▼
Lemma contact_rung_laid_out (input : LayoutInput (Extra := Extra)) i r w :
  Z.of_nat (length (rungs input)) < 2 ^ 32 → NoDup (node_id <$> nodes input) → contact_rung input i r w →
  ∃ out, layout_ld extra_side input = Some out
    ∧ ∀ k id, element_ids r !! k = Some id → ∃ n, n ∈ nodes out ∧ node_id n = id ∧ sz_width (size n) = w
        ∧ position n = mkPoint (grid_x (Z.of_nat k) w) (rung_y (Z.of_nat i)).
Proof.
  intros Hlen Hnd [Hr Honce Hnodes Hown]. destruct (layout_steps input Hlen) as (ns1 & ns2 & es & E1 & S1 & E2 & S2 & E & _).
  eexists. split; [exact E|]. intros k id Hk. cbn [nodes].
  set (nm := build_node_map 0 (nodes input) ∅) in *.
  assert (Hin : ∀ id idx, nm !! id = Some idx → ∃ n, nodes input !! idx = Some n ∧ node_id n = id).
  { intros id' idx H. apply node_map_spec in H as [(n & Hn & _ & ?)|]; [|done]. rewrite Nat.sub_0_r in Hn. by exists n. }
  assert (Hof : ∀ id, id ∈ element_ids r →
    ∃ idx n, nm !! id = Some idx ∧ nodes input !! idx = Some n ∧ node_id n = id ∧ node_kind n = "node:contact" ∧ sz_width (size n) = w).
  { intros id' Hid. destruct (Hnodes id' Hid) as (n & [idx Hn]%list_elem_of_lookup & <- & ? & ?). exists idx, n.
    split; [|done]. by apply (node_map_lookup (nodes input) 0 ∅ idx n). }
  assert (Hidx : ∀ idx, (idx < length (nodes input))%nat → (idx < length ns1)%nat) by (intros; by rewrite <- (Forall2_length _ _ _ S1)).
  apply list_elem_of_split_length in Hr as (rs1 & rs2 & Hrs & Hi).
  destruct (rung_alone nm (λ r y ns, place_contacts nm y (element_ids r) (mkScan 0 false f64_zero) ns)
    (λ r y, places_contacts nm y (element_ids r) _) (length (rungs input)) Hlen rs1 r rs2 (nodes input))
    as (m1 & m2 & m3 & T1 & P & F & _ & Keep); [by rewrite Hrs | |].
  { intros id' idx H. destruct (Hin id' idx H) as (n & Hn & _). by eapply lookup_lt_Some. }
  rewrite <- Hrs in F. unfold layout_contacts in E1. change (auto_number (rungs input)) with (numbered 0 (rungs input)) in E1.
  rewrite F in E1. injection E1 as ->. cbn [element_ids with_number] in P.
  destruct (Hof id) as (idx & n0 & Hid & Hn0 & Hname & Hkind & Hw); [by eapply list_elem_of_lookup_2|].
  assert (Hgrid : ∃ n, m2 !! idx = Some n ∧ position n = mkPoint (grid_x (0 + Z.of_nat k) w) (rung_y (Z.of_nat (length rs1)))).
  { eapply contacts_grid; [exact Honce| | | |exact P|exact Hk|exact Hid].
    - intros id' Hid'. destruct (Hof id' Hid') as (j & n & G1 & G2 & _ & G3 & G4).
      destruct (Forall2_lookup_l _ _ _ _ _ T1 G2) as (n' & G5 & (_ & G6 & G7 & _)).
      exists j, n'. rewrite G6, G7. done.
    - intros a b j Ha Hb. destruct (Hin a j Ha) as (n & X1 & <-), (Hin b j Hb) as (n' & X2 & <-). congruence.
    - intros a j Ha. rewrite <- (Forall2_length _ _ _ T1). destruct (Hin a j Ha) as (n & Hn & _). by eapply lookup_lt_Some. }
  destruct Hgrid as (n & Hn & Hpos).
  assert (Hn1 : ns1 !! idx = Some n).
  { rewrite Keep; [done|]. intros id' Hid' Hc.
    destruct (Hin id' idx Hc) as (n' & Hn' & <-). rewrite Hn0 in Hn'. injection Hn' as <-.
    apply list_elem_of_In, in_flat_map in Hid' as (r' & [j Hj]%list_elem_of_In%list_elem_of_lookup & Hr').
    apply (Hown (S (length rs1 + j)) r' id); [|lia| |].
    - rewrite Hrs, lookup_app_r by lia. by replace (S (length rs1 + j) - length rs1)%nat with (S j) by lia.
    - by eapply list_elem_of_lookup_2.
    - rewrite <- Hname. by apply list_elem_of_In. }
  destruct (same_lookup _ _ _ _ S1 Hn1) as (n' & Hn' & (Q1 & Q2 & Q3 & _)). rewrite Hn0 in Hn'. injection Hn' as <-.
  assert (Hn2 : ns2 !! idx = Some n).
  { eapply rungs_keep; cycle 1; [exact E2|exact Hn1|by rewrite Q2, Hkind|]. intros r' y a b j n' Hp Hj Hne. exact (coils_keep _ _ _ _ _ _ _ _ _ Hp Hj Hne). }
  exists n. split_and!; [|by rewrite Q1 | by rewrite Q3 | by rewrite Hpos, Hi, Z.add_0_l].
  unfold layout_rails. apply list_elem_of_fmap. exists n. split; [|by eapply list_elem_of_lookup_2].
  unfold place_rail, is_rail. by rewrite Q2, Hkind.
Qed.

(** Contacts stand on a grid: in a rung (the [i]-th) of contacts of one integer
    width [w] which no other rung names, the layout puts the [k]-th contact at
    x = 84 + k (w + 40) and y = 50 + 96 i, exactly; so each contact ends 40
    units before the next one begins, and none overlaps another. *)
Theorem contacts_on_grid (input : LayoutInput (Extra := Extra)) i r w :
  Z.of_nat (length (rungs input)) < 2 ^ 32 → NoDup (node_id <$> nodes input) →
  0 ≤ w → 124 + (Z.of_nat (length (element_ids r)) + 1) * (w + 40) < 2 ^ 53 →
  contact_rung input i r (f64_of_Z w) →
  ∃ out, layout_ld extra_side input = Some out
    ∧ ∀ k id, element_ids r !! k = Some id → ∃ n, n ∈ nodes out ∧ node_id n = id
        ∧ position n = mkPoint (f64_of_Z (84 + Z.of_nat k * (w + 40))) (f64_of_Z (50 + 96 * Z.of_nat i))
        ∧ node_right n = f64_of_Z (84 + Z.of_nat (S k) * (w + 40) - 40).
Proof.
  intros Hlen Hnd Hw Hb Hr. destruct (contact_rung_laid_out input i r (f64_of_Z w) Hlen Hnd Hr) as (out & E & Hout).
  exists out. split; [done|]. intros k id Hk. destruct (Hout k id Hk) as (n & Hn & Hid & Hsz & Hpos).
  assert (Z.of_nat k < Z.of_nat (length (element_ids r))) by (apply lookup_lt_Some in Hk; lia).
  assert (Z.of_nat i < 2 ^ 32) by (pose proof (lookup_lt_Some _ _ _ (cr_rung _ _ _ _ Hr)); lia).
  assert (Hp : position n = mkPoint (f64_of_Z (84 + Z.of_nat k * (w + 40))) (f64_of_Z (50 + 96 * Z.of_nat i))).
  { rewrite Hpos. f_equal; [apply grid_x_int; nia | apply rung_y_int; lia]. }
  exists n. split_and!; [done..|]. unfold node_right. rewrite Hp, Hsz. cbn [px].
  rewrite f64_add_int by nia. f_equal. lia.
Qed.

(** ** Collisions *)

(** A contact after a function block is put into the block: in a rung of a
    contact, a block and a contact, with integer sizes, the layout of the rung
    makes the block and the second contact overlap whenever the block is more
    than 40 units wider than the contact. *)
Theorem contact_after_block_overlaps nm y (ns : list Node) a f b ia iff ib na nf nb wf wb hf hb :
  nm !! a = Some ia → nm !! f = Some iff → nm !! b = Some ib → NoDup [ia; iff; ib] →
  ns !! ia = Some na → ns !! iff = Some nf → ns !! ib = Some nb →
  node_kind na = "node:contact" → node_kind nf = "node:fb" → node_kind nb = "node:contact" →
  size nf = mkSize (f64_of_Z wf) (f64_of_Z hf) → size nb = mkSize (f64_of_Z wb) (f64_of_Z hb) →
  0 < wb → wb + 40 < wf → wf < 2 ^ 40 → 0 < hf < 2 ^ 40 → 0 < hb < 2 ^ 40 → 0 ≤ y < 2 ^ 40 →
  ∃ ns' nf' nb', place_contacts nm (f64_of_Z y) [a; f; b] (mkScan 0 false f64_zero) ns = Some ns'
    ∧ ns' !! iff = Some nf' ∧ ns' !! ib = Some nb' ∧ node_id nf' = node_id nf ∧ node_id nb' = node_id nb
    ∧ overlaps nf' nb' = true.
Proof.
  intros Ha Hf Hb Hnd Hna Hnf Hnb Ka Kf Kb Sf Sb Hwb Hw Hwf Hhf Hhb Hy.
  assert (ia ≠ iff ∧ ia ≠ ib ∧ iff ≠ ib) as (D1 & D2 & D3) by (rewrite !NoDup_cons in Hnd; set_solver).
  set (pf := mkPoint (fb_x (mkScan 1 false f64_zero) (f64_of_Z wf)) (f64_of_Z y)).
  set (pb := mkPoint (contact_x (mkScan 1 true (f64_of_Z wf)) (f64_of_Z wb)) (f64_of_Z y)).
  assert (Ef : px pf = f64_of_Z (124 + wf)).
  { unfold pf, fb_x. cbn [px contact_count]. rewrite (grid_x_int 1 wf) by lia. f_equal. lia. }
  assert (Eb : px pb = f64_of_Z (164 + wf + wb)).
  { unfold pb, contact_x. cbn [px contact_count fb_seen fb_width_offset]. unfold ELEMENT_SPACING_X.
    rewrite element_start, (f64_add_int wb 40), (f64_mul_int 1), !f64_add_int by lia. f_equal. lia. }
  cbn [place_contacts]. rewrite Ha, Hf, Hb, Hna. cbn [mbind option_bind]. rewrite bool_decide_true by done.
  rewrite (move_other ns ia iff), Hnf by done. cbn [mbind option_bind contact_count fb_seen fb_width_offset].
  rewrite bool_decide_false, bool_decide_true by (rewrite Kf; done).
  rewrite (move_other _ iff ib), (move_other ns ia ib), Hnb by done. cbn [mbind option_bind contact_count fb_seen fb_width_offset].
  rewrite bool_decide_true, Sf, Sb by done. cbn [sz_width]. change (0 + 1) with 1. fold pf. fold pb.
  eexists _, (with_position nf pf), (with_position nb pb). split; [done|].
  rewrite (move_other _ ib iff) by done. rewrite (move_here _ iff nf) by (by rewrite move_other).
  rewrite (move_here _ ib nb) by (by rewrite !move_other). split_and!; [done..|].
  unfold overlaps, bbox, node_right, node_bottom. cbn [position with_position size]. rewrite Ef, Eb, Sf, Sb.
  cbn [sz_width sz_height]. change (py pf) with (f64_of_Z y). change (py pb) with (f64_of_Z y).
  rewrite !f64_add_int, !f64_ltb_int by lia. rewrite !andb_true_iff, !Z.ltb_lt. lia.
Qed.
End layout.

(** ** Witnesses *)
Definition demo_node (id kind : string) (w : Z) : LayoutNode (Extra := option string) :=
  mkNode id kind (mkPoint f64_zero f64_zero) (mkSize (f64_of_Z w) (f64_of_Z 36)) None.
Definition demo_rung (id : string) (ids : list string) : RungDef := mkRung id 0 None ids.
Definition demo_layout : LayoutInput :=
  mkLayout "d" [demo_node "c1" "node:contact" 36; demo_node "c2" "node:contact" 36; demo_node "o1" "node:coil" 36;
                demo_node "rail" "node:powerrail" 4]
    [mkEdge "e" "edge:wire" "c1" "o1" [] None] [demo_rung "r0" ["o1"]; demo_rung "r1" ["c1"; "c2"]].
▲
**Exercise description**
Each line in the entries above, starting at the line with "idx H. destruct" and ending at the line with "- intros a b", is to be printed exactly, and only those lines.

**Result below**
  { intros id' idx H. destruct (Hin id' idx H) as (n & Hn & _). by eapply lookup_lt_Some. }
  rewrite <- Hrs in F. unfold layout_contacts in E1. change (auto_number (rungs input)) with (numbered 0 (rungs input)) in E1.
  rewrite F in E1. injection E1 as ->. cbn [element_ids with_number] in P.
  destruct (Hof id) as (idx & n0 & Hid & Hn0 & Hname & Hkind & Hw); [by eapply list_elem_of_lookup_2|].
  assert (Hgrid : ∃ n, m2 !! idx = Some n ∧ position n = mkPoint (grid_x (0 + Z.of_nat k) w) (rung_y (Z.of_nat (length rs1)))).
  { eapply contacts_grid; [exact Honce| | | |exact P|exact Hk|exact Hid].
    - intros id' Hid'. destruct (Hof id' Hid') as (j & n & G1 & G2 & _ & G3 & G4).
      destruct (Forall2_lookup_l _ _ _ _ _ T1 G2) as (n' & G5 & (_ & G6 & G7 & _)).
      exists j, n'. rewrite G6, G7. done.
    - intros a b j Ha Hb. destruct (Hin a j Ha) as (n & X1 & <-), (Hin b j Hb) as (n' & X2 & <-). congruence.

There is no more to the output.